_Work order_: Could you print exactly the lines of the listing below, starting at the line that has "(* ===== verification/FulDemo.v ===== *)" and ending at the line that has "Body := InEnvelope", and only those lines?

———

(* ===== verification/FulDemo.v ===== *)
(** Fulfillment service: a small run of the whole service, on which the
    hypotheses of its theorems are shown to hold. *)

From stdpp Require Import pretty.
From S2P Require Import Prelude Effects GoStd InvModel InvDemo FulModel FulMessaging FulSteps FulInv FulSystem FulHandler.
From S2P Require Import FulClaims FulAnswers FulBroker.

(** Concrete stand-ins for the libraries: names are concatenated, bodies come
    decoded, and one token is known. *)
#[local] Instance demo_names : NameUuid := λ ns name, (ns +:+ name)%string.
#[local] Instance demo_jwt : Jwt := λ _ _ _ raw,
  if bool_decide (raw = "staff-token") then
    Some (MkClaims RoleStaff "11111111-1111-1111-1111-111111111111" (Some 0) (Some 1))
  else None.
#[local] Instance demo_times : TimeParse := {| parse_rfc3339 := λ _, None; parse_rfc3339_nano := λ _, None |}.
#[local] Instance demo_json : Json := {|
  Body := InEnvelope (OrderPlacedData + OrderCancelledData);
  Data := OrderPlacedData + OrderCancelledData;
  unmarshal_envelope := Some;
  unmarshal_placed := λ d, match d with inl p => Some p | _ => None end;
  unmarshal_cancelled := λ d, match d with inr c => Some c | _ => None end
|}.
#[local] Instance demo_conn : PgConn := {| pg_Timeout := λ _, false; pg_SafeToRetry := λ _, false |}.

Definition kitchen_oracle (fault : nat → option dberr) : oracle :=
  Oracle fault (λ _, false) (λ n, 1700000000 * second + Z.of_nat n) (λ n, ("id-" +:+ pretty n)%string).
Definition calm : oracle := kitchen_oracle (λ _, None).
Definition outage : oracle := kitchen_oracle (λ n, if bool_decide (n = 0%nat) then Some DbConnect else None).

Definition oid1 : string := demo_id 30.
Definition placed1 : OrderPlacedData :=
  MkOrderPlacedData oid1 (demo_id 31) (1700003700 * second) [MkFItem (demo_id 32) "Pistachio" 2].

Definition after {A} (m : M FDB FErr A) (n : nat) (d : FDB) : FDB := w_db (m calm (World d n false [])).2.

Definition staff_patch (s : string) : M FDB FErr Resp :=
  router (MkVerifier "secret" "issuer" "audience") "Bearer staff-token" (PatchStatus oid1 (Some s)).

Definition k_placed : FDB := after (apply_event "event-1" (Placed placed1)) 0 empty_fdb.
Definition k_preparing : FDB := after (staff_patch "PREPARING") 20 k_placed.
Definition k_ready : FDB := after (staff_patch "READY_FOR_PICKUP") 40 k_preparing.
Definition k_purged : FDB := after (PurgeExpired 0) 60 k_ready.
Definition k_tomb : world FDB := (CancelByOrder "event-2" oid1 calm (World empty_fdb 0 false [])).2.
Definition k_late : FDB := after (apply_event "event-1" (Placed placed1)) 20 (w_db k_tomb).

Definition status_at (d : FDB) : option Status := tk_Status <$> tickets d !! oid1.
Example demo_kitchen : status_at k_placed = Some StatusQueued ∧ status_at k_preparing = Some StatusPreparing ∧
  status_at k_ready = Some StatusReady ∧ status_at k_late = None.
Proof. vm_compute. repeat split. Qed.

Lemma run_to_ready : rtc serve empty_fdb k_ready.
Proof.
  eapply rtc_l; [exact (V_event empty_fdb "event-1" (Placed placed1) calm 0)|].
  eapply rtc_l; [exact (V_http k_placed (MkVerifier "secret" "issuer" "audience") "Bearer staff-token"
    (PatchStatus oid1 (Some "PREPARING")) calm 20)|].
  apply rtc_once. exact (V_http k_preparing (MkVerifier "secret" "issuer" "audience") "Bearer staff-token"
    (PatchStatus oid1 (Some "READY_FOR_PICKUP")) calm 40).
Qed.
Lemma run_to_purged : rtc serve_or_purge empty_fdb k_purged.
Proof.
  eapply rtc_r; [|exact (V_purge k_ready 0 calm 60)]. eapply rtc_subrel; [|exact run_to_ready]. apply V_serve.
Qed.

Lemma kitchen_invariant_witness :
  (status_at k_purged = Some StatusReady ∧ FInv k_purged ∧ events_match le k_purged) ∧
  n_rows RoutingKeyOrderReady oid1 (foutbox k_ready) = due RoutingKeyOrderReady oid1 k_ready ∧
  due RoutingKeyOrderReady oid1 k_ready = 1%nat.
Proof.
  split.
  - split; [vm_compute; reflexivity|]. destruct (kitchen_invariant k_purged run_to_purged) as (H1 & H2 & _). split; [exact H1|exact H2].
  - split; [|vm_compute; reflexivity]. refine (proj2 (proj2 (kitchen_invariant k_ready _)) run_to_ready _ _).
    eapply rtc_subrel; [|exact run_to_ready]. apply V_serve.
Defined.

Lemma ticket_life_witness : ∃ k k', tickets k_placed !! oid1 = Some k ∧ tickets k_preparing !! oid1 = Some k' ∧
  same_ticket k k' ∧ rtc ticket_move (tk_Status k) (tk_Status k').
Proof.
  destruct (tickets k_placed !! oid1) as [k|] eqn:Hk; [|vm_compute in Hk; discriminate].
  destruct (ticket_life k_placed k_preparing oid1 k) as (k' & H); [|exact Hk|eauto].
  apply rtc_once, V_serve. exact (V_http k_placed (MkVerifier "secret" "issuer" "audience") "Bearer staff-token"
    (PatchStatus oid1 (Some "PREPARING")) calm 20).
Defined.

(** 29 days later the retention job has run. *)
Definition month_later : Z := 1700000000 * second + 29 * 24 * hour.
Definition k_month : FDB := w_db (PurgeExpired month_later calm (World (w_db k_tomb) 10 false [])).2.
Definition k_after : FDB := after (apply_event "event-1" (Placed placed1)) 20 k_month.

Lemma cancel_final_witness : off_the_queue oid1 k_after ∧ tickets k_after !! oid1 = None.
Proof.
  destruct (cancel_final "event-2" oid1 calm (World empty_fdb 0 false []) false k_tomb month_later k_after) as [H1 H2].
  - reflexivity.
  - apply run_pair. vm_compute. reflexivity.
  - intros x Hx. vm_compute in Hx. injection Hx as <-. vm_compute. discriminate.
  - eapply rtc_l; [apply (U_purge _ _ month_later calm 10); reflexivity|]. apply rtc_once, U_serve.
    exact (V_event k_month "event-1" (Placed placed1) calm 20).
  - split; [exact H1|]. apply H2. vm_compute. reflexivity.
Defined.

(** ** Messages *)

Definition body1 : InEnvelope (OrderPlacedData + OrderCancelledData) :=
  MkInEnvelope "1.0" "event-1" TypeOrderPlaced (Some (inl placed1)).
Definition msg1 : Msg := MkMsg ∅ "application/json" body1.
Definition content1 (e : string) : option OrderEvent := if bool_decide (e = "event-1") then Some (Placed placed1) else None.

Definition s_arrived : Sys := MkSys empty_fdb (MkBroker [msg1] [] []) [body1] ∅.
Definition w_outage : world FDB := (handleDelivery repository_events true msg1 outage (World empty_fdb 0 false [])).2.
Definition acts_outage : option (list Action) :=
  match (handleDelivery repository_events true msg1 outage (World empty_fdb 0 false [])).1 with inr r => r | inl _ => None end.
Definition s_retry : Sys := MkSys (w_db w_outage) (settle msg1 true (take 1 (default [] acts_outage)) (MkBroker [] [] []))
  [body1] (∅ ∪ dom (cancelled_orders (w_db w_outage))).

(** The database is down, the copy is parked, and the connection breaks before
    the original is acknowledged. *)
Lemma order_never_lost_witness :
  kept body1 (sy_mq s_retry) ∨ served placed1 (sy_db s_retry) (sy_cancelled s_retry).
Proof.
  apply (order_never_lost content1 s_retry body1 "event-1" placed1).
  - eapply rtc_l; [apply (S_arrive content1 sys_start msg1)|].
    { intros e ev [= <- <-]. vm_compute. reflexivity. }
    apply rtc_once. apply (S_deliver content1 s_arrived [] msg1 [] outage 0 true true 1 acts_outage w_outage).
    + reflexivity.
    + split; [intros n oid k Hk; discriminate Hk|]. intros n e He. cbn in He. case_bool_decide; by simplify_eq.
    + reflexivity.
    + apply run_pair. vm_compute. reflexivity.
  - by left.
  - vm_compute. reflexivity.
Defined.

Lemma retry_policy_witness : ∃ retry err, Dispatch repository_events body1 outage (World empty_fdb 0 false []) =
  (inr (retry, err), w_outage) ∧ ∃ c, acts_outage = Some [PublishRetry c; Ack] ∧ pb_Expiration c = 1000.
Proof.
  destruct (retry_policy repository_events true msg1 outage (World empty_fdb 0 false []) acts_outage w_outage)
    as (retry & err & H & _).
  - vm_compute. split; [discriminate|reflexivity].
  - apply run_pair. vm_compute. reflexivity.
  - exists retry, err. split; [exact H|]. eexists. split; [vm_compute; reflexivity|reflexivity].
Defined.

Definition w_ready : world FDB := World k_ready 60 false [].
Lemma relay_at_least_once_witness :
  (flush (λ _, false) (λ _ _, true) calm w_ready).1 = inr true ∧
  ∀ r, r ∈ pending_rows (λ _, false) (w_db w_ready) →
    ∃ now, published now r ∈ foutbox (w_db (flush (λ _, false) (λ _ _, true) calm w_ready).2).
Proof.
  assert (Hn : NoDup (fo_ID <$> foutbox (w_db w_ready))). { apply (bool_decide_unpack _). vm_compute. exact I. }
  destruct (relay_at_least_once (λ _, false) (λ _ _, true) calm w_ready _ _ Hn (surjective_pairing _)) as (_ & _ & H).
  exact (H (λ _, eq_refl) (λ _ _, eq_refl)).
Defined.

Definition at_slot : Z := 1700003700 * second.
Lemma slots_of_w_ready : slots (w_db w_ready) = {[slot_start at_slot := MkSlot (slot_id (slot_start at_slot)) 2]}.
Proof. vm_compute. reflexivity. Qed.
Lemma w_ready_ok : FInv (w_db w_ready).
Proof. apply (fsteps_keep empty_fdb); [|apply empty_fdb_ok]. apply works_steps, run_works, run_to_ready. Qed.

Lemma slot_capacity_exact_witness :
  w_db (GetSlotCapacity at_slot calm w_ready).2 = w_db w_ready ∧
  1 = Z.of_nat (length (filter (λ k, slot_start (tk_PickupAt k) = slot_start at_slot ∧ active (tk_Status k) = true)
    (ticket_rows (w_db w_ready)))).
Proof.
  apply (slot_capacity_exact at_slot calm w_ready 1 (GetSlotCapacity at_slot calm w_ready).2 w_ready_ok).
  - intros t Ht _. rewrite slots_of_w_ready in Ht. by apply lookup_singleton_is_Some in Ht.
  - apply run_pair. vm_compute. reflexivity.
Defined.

———

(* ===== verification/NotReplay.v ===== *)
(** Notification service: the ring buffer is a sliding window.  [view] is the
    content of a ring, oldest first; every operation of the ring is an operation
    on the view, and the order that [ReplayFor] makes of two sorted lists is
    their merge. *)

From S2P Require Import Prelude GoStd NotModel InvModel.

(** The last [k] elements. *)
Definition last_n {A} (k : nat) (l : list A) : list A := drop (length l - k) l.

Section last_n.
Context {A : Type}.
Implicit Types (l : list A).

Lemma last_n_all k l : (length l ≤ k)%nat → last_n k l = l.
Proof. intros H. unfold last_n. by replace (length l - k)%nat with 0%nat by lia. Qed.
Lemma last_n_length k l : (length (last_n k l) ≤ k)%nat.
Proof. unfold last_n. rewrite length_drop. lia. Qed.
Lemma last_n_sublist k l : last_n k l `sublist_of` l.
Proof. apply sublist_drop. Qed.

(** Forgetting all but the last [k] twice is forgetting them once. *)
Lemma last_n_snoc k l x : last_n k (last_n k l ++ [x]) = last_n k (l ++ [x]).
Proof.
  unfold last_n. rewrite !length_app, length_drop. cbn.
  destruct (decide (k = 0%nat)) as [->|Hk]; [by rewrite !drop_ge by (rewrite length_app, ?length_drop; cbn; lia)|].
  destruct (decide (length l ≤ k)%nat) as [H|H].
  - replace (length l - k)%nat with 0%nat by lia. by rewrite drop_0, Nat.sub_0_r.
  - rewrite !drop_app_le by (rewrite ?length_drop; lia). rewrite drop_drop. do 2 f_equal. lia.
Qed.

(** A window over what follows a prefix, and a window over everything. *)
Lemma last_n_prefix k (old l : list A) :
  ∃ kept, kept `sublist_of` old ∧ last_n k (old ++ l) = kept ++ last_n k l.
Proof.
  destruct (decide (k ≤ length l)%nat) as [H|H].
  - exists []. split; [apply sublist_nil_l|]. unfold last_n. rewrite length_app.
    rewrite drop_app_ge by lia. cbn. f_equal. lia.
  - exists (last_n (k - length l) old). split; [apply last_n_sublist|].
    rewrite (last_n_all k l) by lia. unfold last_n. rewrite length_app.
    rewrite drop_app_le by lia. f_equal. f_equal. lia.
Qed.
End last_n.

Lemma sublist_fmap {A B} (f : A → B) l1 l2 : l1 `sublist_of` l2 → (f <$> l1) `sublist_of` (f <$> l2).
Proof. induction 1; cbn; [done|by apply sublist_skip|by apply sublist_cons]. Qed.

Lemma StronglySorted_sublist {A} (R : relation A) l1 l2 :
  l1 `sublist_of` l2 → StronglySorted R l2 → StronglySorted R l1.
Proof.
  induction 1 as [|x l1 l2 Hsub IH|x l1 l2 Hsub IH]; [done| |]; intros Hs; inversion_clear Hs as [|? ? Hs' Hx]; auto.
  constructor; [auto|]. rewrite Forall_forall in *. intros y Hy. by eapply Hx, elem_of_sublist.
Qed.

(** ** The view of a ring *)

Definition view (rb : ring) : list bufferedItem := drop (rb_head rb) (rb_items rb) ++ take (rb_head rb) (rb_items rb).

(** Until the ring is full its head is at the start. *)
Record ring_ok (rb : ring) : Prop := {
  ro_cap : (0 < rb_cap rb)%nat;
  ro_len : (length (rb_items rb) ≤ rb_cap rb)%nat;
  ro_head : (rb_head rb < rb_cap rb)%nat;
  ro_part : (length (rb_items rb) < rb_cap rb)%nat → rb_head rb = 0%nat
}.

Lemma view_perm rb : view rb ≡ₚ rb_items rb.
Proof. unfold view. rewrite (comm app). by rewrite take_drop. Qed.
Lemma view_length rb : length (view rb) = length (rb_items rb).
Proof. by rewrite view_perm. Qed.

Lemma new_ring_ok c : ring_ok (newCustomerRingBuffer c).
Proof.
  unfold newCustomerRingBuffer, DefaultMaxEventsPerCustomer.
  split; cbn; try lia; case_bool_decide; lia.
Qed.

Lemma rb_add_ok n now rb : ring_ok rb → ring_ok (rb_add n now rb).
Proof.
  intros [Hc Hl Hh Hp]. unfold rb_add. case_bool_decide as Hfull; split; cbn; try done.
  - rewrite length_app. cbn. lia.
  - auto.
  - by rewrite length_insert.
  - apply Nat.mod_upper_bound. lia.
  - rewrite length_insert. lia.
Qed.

———

_Your solution_:
(* ===== verification/FulDemo.v ===== *)
(** Fulfillment service: a small run of the whole service, on which the
    hypotheses of its theorems are shown to hold. *)

From stdpp Require Import pretty.
From S2P Require Import Prelude Effects GoStd InvModel InvDemo FulModel FulMessaging FulSteps FulInv FulSystem FulHandler.
From S2P Require Import FulClaims FulAnswers FulBroker.

(** Concrete stand-ins for the libraries: names are concatenated, bodies come
    decoded, and one token is known. *)
#[local] Instance demo_names : NameUuid := λ ns name, (ns +:+ name)%string.
#[local] Instance demo_jwt : Jwt := λ _ _ _ raw,
  if bool_decide (raw = "staff-token") then
    Some (MkClaims RoleStaff "11111111-1111-1111-1111-111111111111" (Some 0) (Some 1))
  else None.
#[local] Instance demo_times : TimeParse := {| parse_rfc3339 := λ _, None; parse_rfc3339_nano := λ _, None |}.
#[local] Instance demo_json : Json := {|
  Body := InEnvelope (OrderPlacedData + OrderCancelledData);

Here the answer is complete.